1. Recurrent, locally advanced, unresectable or mBC with disease progression following anti-estrogen therapy.
2. Prior treatment with chemotherapy for locally advanced or metastatic disease.
3. No prior treatment with cyclin-dependent kinases (CDK) 4 and 6 inhibitor.
4. Have Eastern Cooperative Oncology Group performance status (ECOG PS) ≤1.
5. Have discontinued all previous treatments for cancer and recovered from the acute effects of therapy.
6. Have adequate organ function.
7. Women of child-bearing potential must have a negative pregnancy test.
8. Are able to swallow tablets/capsules.

Exclusion Criteria:

1. Are currently receiving treatment in a clinical study involving an investigational product.
2. Have a serious concomitant systemic disorder.
3. Have symptomatic central nervous system (CNS) malignancy or metastasis.
4. Have a symptomatic Human Immunodeficiency Virus (HIV) infection or symptomatic activated/reactivated hepatitis A, B, or C.
5. Have a personal history of syncope of either unexplained or cardiovascular etiology, ventricular tachycardia, ventricular fibrillation, or sudden cardiac arrest.
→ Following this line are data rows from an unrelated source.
Definition i3en_3xlarge : Type_ :=
  mkType "i3en.3xlarge" true (4375 # 10) 12 (96 # 1)
     [(ap_northeast_1, 1596 # 1000); (ap_northeast_2, 1596 # 1000);
      (ap_southeast_1, 1626 # 1000); (ap_southeast_2, 1626 # 1000); (eu_central_1, 162 # 100);
      (eu_west_1, 15 # 10); (eu_west_2, 1578 # 1000); (us_east_1, 1356 # 1000);
      (us_east_2, 1356 # 1000); (us_gov_east_1, 1638 # 1000); (us_gov_west_1, 1638 # 1000);
      (us_west_1, 15 # 10); (us_west_2, 1356 # 1000)]
     "current" "HVM" true [].

Definition z1d_3xlarge : Type_ :=
  mkType "z1d.3xlarge" true (438 # 1) 12 (96 # 1)
     [(ap_northeast_1, 1362 # 1000); (ap_southeast_1, 1356 # 1000);
      (ap_southeast_2, 1356 # 1000); (eu_central_1, 135 # 100); (eu_west_1, 1248 # 1000);
      (eu_west_2, 1318 # 1000); (us_east_1, 1116 # 1000); (us_west_1, 1266 # 1000);
      (us_west_2, 1116 # 1000)]
     "current" "HVM" true [].

Definition m5_2xlarge : Type_ :=
  mkType "m5.2xlarge" true (4375 # 10) 8 (32 # 1)
     [(ap_east_1, 528 # 1000); (ap_northeast_1, 496 # 1000); (ap_northeast_2, 472 # 1000);
      (ap_northeast_3, 496 # 1000); (ap_south_1, 404 # 1000); (ap_southeast_1, 48 # 100);
      (ap_southeast_2, 48 # 100); (ca_central_1, 428 # 1000); (eu_central_1, 46 # 100);
      (eu_north_1, 408 # 1000); (eu_west_1, 428 # 1000); (eu_west_2, 444 # 1000);
      (eu_west_3, 448 # 1000); (me_south_1, 471 # 1000); (sa_east_1, 612 # 1000);
      (us_east_1, 384 # 1000); (us_east_2, 384 # 1000); (us_gov_east_1, 484 # 1000);
      (us_gov_west_1, 484 # 1000); (us_west_1, 448 # 1000); (us_west_2, 384 # 1000)]
     "current" "HVM" true [(intel_avx, true); (intel_avx2, true); (intel_avx512, true)].
(** From the launched instances to the machines: the wait until they run, and
    DescribeInstances (reservations of instances).  After a failed wait, the
    variable err is overwritten by the result of DescribeInstances. *)
Definition await_instances (suffix : bool) (vcpu : Z) (ids : list string) (wait : option error)
    (describe : result error (list (list Instance))) : result error (list Started) :=
  match wait with
  | Some _ =>
      match describe with
      | Err e => Err e
      | Ok _ => Ok []
      end
  | None =>
      match describe with
      | Err e => Err e
      | Ok reservations =>
          match reservations with
          | [insts] =>
              if decide (length insts <> length ids)
              then Err (E [AKind Invalid; AMsg "ec2.DescribeInstances: invalid output"])
              else make_machines suffix vcpu insts
          | _ => Err (E [AKind Invalid; AMsg "ec2.DescribeInstances: invalid output"])
          end
      end
  end.

(** Everything Start is answered. *)
Record start_env := {
  se_Marshal : option error;
  se_DescribeImages : result error (list string);
  se_limiter : nat -> option error;
  se_attempts : nat -> attempt;
  se_retry : nat -> option error;
  se_WaitRunning : option error;
  se_DescribeInstances : result error (list (list Instance))
}.

(** How Start ends. *)
Inductive start_outcome := StartReturns (r : result error (list Started)) | StartPanics.

(** System.Start, with the number of launch attempts it made. *)
Definition Start (fuel : nat) (env : start_env) (suffix : bool) (s : Sys) (m : once_map) :
    option (start_outcome * nat * once_map) :=
  match se_Marshal env with
  | Some e => Some (StartReturns (Err (New ("failed to marshal cloud-config: " +:+ Error e))), 0%nat, m)
  | None =>
      let '(err, m) := describe_once (AMI s) (se_DescribeImages env) m in
      match err with
      | Some e => Some (StartReturns (Err e), 0%nat, m)
      | None =>
          match launch_loop fuel 0 (se_limiter env) (se_attempts env) (se_retry env) with
          | None => None
          | Some (LaunchPanic, n) => Some (StartPanics, n, m)
          | Some (LaunchError e, n) => Some (StartReturns (Err e), n, m)
          | Some (Launched ids, n) =>
              Some (StartReturns (await_instances suffix (default 0 (VCPU <$> sys_config s)) ids
                      (se_WaitRunning env) (se_DescribeInstances env)), n, m)
          end
      end
  end.

(** System.KeepaliveConfig: period, timeout and RPC timeout. *)
Definition KeepaliveConfig : Z * Z * Z := (60 * 1000000000, 600 * 1000000000, 120 * 1000000000).

End ec2.

(** ** Init *)

Section init_theorems.
Context {EL : ErrorsLib}.

Lemma with_defaults_Region s : exists r, Region (with_defaults s) = Some r.
Proof. simpl. destruct (Region s); by eexists. Qed.

(** What Init accepts.  If Init returns nil, the system is configured with
    an entry of the instance table that has the requested name (m3.medium by
    default) and a price in the requested region (the default region, or
    us-west-2), so that a spot price can be quoted; the bootstrap binary is the
    one given, unless it is an older default, which is replaced by the current
    one; and the session's own key is installed before the user's. *)
Lemma Init_configures env s s' :
  Init env s = (None, s') ->
     exists t region,
       sys_config s' = Some t /\ Region s' = Some region /\ (t ∈ Types) /\
       Instances.Name t = InstanceType s' /\ (region ∈ (Price t).*1) /\
       InstanceType s' = (if decide (InstanceType s = "") then "m3.medium" else InstanceType s) /\
       (forall r, Region s = Some r -> region = r) /\
       (HasPrefix (sys_Binary s) defaultEc2BootPrefix = false -> sys_Binary s <> "" ->
          sys_Binary s' = sys_Binary s) /\
       (HasPrefix (sys_Binary s) defaultEc2BootPrefix = true \/ sys_Binary s = "" ->
          sys_Binary s' = defaultEc2Boot) /\
       exists key, env_sessionKey env = Ok key /\
         sys_SshKeys s' = (sys_SshKeys s ++ [key]) ++ env_userKeys env.
Proof.
  unfold Init. intros H. destruct (env_image env); [done|].
  unfold lookup_type in H.
  destruct (instanceTypes !! InstanceType (with_defaults s)) as [t|] eqn:Ht; [|done].
  destruct (with_defaults_Region s) as [region Hr]. rewrite Hr in H. simpl default in H.
  destruct (Qeq_bool (price_in region t) 0) eqn:Hp; [done|].
  destruct (env_sessionKey env) as [key|]; [|done].
  destruct (env_NewSession env); [done|].
  injection H as _ <-. apply instanceTypes_spec in Ht as [Hin Hn].
  exists t, region. cbn [set_config append_keys sys_config Region InstanceType sys_Binary sys_SshKeys].
  split; [done|]. split; [done|]. split; [done|]. split; [done|]. split.
  { destruct (decide (region ∈ (Price t).*1)) as [|Hnot]; [done|].
    apply (available t region Hin) in Hnot. apply Qeq_bool_iff in Hnot. congruence. }
  split; [done|]. split; [intros r Hreg; simpl in Hr; rewrite Hreg in Hr; congruence|].
  split; [|split; [|by exists key]].
  + intros Hb Hne. simpl. unfold boot_binary. rewrite decide_False by done.
    by rewrite Hb, andb_false_r.
  + intros Hb. simpl. unfold boot_binary. case_decide; [done|].
    destruct Hb as [Hb|Hb]; [|done]. rewrite Hb, andb_true_r.
    by case_bool_decide.
Qed.

(** A failed Init leaves what it has set: after the session or the authority
    failed, its key and the user's are there, and a second Init adds to them; the
    instances then admit two session keys. *)
Lemma Init_again env env' s s1 s2 e key key' :
  Init env s = (Some e, s1) -> env_image env = None -> (lookup_type (with_defaults s)).1 = None ->
  env_sessionKey env = Ok key -> Init env' s1 = (None, s2) -> env_sessionKey env' = Ok key' ->
  sys_SshKeys s2 = (((sys_SshKeys s ++ [key]) ++ env_userKeys env) ++ [key']) ++ env_userKeys env'.
Proof.
  intros H1 Himg Hty Hkey H2 Hkey'.
  destruct (Init_configures env' s1 s2 H2) as (t & region & H). destruct H as (_&_&_&_&_&_&_&_&_&k&Hk&->).
  assert (Hs1 : sys_SshKeys s1 = (sys_SshKeys s ++ [key]) ++ env_userKeys env).
  { unfold Init in H1. rewrite Himg, Hkey in H1. destruct (lookup_type _) as [err c]. simpl in Hty.
    subst err. destruct (env_NewSession env); [by injection H1 as _ <-|]. by injection H1 as _ <-. }
  rewrite Hs1. congruence.
Qed.

(** The zero configuration is accepted. *)
Example Init_zero (key : string) :
  Init {| env_image := None; env_sessionKey := Ok key; env_userKeys := []; env_NewSession := None;
          env_authority := None |}
    {| InstanceType := ""; AMI := ""; Region := None; DefaultRegion := ""; sys_Diskspace := 0;
       sys_Binary := ""; sys_SshKeys := []; sys_config := None |} =
  (None, {| InstanceType := "m3.medium"; AMI := "ami-0bb54692374ac10a7"; Region := Some "us-west-2";
            DefaultRegion := ""; sys_Diskspace := 200; sys_Binary := defaultEc2Boot;
            sys_SshKeys := [key]; sys_config := Some m3_medium |}).
Proof. vm_compute. reflexivity. Qed.
End init_theorems.

(** ** Start *)

Section start_theorems.
Context {EL : ErrorsLib}.
Variable as_Error : error -> option Severity.
Variable awserr_Code : error -> option string.
(** errors.E returns an *errors.Error, which does not implement awserr.Error. *)
Hypothesis E_not_awserr : forall args, awserr_Code (E args) = None.

Lemma run_not_awserr a e : run a = LaunchError e -> awserr_Code e = None.
Proof.
  destruct a as [[[|id ids]|e']|[[|id ids]|e'] w d]; simpl; try (intros [= <-]; apply E_not_awserr).
  destruct w as [e'|]; [intros [= <-]; apply E_not_awserr|].
  destruct d as [rs|e']; [|intros [= <-]; apply E_not_awserr].
  rewrite decide_False by (by intros []). by case_decide.
Qed.

Lemma launch_loop_once fuel lw answers rw :
  launch_loop awserr_Code (S fuel) 0 lw answers rw =
    Some match lw 0%nat with
         | Some e => (LaunchError e, 0%nat)
         | None => (run (answers 0%nat), 1%nat)
         end.
Proof.
  cbn [launch_loop]. destruct (lw 0%nat); [done|].
  destruct (run (answers 0%nat)) as [ids|e|] eqn:Hr; [done| |done].
  by rewrite decide_True by (rewrite (run_not_awserr _ _ Hr); done).
Qed.

(** Errors that Start loses.  It always returns, and (1) it never retries a
    launch: the errors of the API are wrapped before the loop looks for the AWS
    code RequestLimitExceeded, so there is at most one attempt; (2) when the
    launched instances do not come up, the error of the wait is overwritten by
    the success of DescribeInstances, and Start returns no machines and no
    error; (3) when DescribeImages fails with an error that is not an
    *errors.Error, as those of the AWS client are, the failure is remembered,
    and every later Start for this image fails with it, whatever the API would
    answer. *)
Lemma Start_loses_errors fuel env suffix s m :
  exists o n m',
    Start as_Error awserr_Code (S fuel) env suffix s m = Some (o, n, m') /\ (n <= 1)%nat /\
    (forall ids e ds,
       se_Marshal env = None -> (describe_once as_Error (AMI s) (se_DescribeImages env) m).1 = None ->
       se_limiter env 0%nat = None -> run (se_attempts env 0%nat) = Launched ids ->
       se_WaitRunning env = Some e -> se_DescribeInstances env = Ok ds ->
       o = StartReturns (Ok [])) /\
    (forall e, se_Marshal env = None -> m !! AMI s = None ->
       se_DescribeImages env = Err e -> as_Error e = None ->
       forall env' fuel' suffix' s', AMI s' = AMI s -> se_Marshal env' = None ->
       exists e', (Start as_Error awserr_Code fuel' env' suffix' s' m' =
                     Some (StartReturns (Err e'), 0%nat, m')) /\
                  e' = E [AMsg "describe-images"; AMsg (AMI s); AErr e]).
Proof.
  unfold Start at 1. destruct (se_Marshal env) as [em|].
  { eexists _, _, _. split; [done|]. split; [lia|]. split; intros; done. }
  destruct (describe_once as_Error (AMI s) (se_DescribeImages env) m) as [err m'] eqn:Hd.
  assert (Hstick : forall e, m !! AMI s = None -> se_DescribeImages env = Err e -> as_Error e = None ->
    forall env' fuel' suffix' s', AMI s' = AMI s -> se_Marshal env' = None ->
    exists e', Start as_Error awserr_Code fuel' env' suffix' s' m' =
      Some (StartReturns (Err e'), 0%nat, m') /\
      e' = E [AMsg "describe-images"; AMsg (AMI s); AErr e]).
  { intros e Hm He Hase env' fuel' suffix' s' Hami Hmar.
    unfold describe_once in Hd. rewrite Hm, He in Hd. simpl in Hd. rewrite Hase in Hd.
    injection Hd as <- <-. eexists. split; [|done].
    unfold Start. rewrite Hmar, Hami. unfold describe_once. rewrite lookup_insert_eq.
    by rewrite Hase. }
  destruct err as [e0|].
  { eexists _, _, _. split; [done|]. split; [lia|]. split; [by intros|]. intros e _. apply Hstick. }
  rewrite launch_loop_once.
  destruct (se_limiter env 0%nat) as [e0|] eqn:Hl.
  { eexists _, _, _. split; [done|]. split; [lia|]. split; [by intros|]. intros e _. apply Hstick. }
  destruct (run (se_attempts env 0%nat)) as [ids|e0|] eqn:Hrun.
  - eexists _, _, _. split; [done|]. split; [lia|]. split; [|intros e _; apply Hstick].
    intros ids' e ds _ _ _ [= <-] Hw Hdi. unfold await_instances. by rewrite Hw, Hdi.
  - eexists _, _, _. split; [done|]. split; [lia|]. split; [by intros|]. intros e _. apply Hstick.
  - eexists _, _, _. split; [done|]. split; [lia|]. split; [by intros|]. intros e _. apply Hstick.
Qed.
6. Have a history of any other cancer.
7. Had major surgery within 14 days prior to randomization.
8. Are breastfeeding.
9. Have received treatment with a drug that has not received regulatory approval for any indication within 14 or 21 days of the initial dose of study drug for a nonmyelosuppressive or myelosuppressive agent, respectively.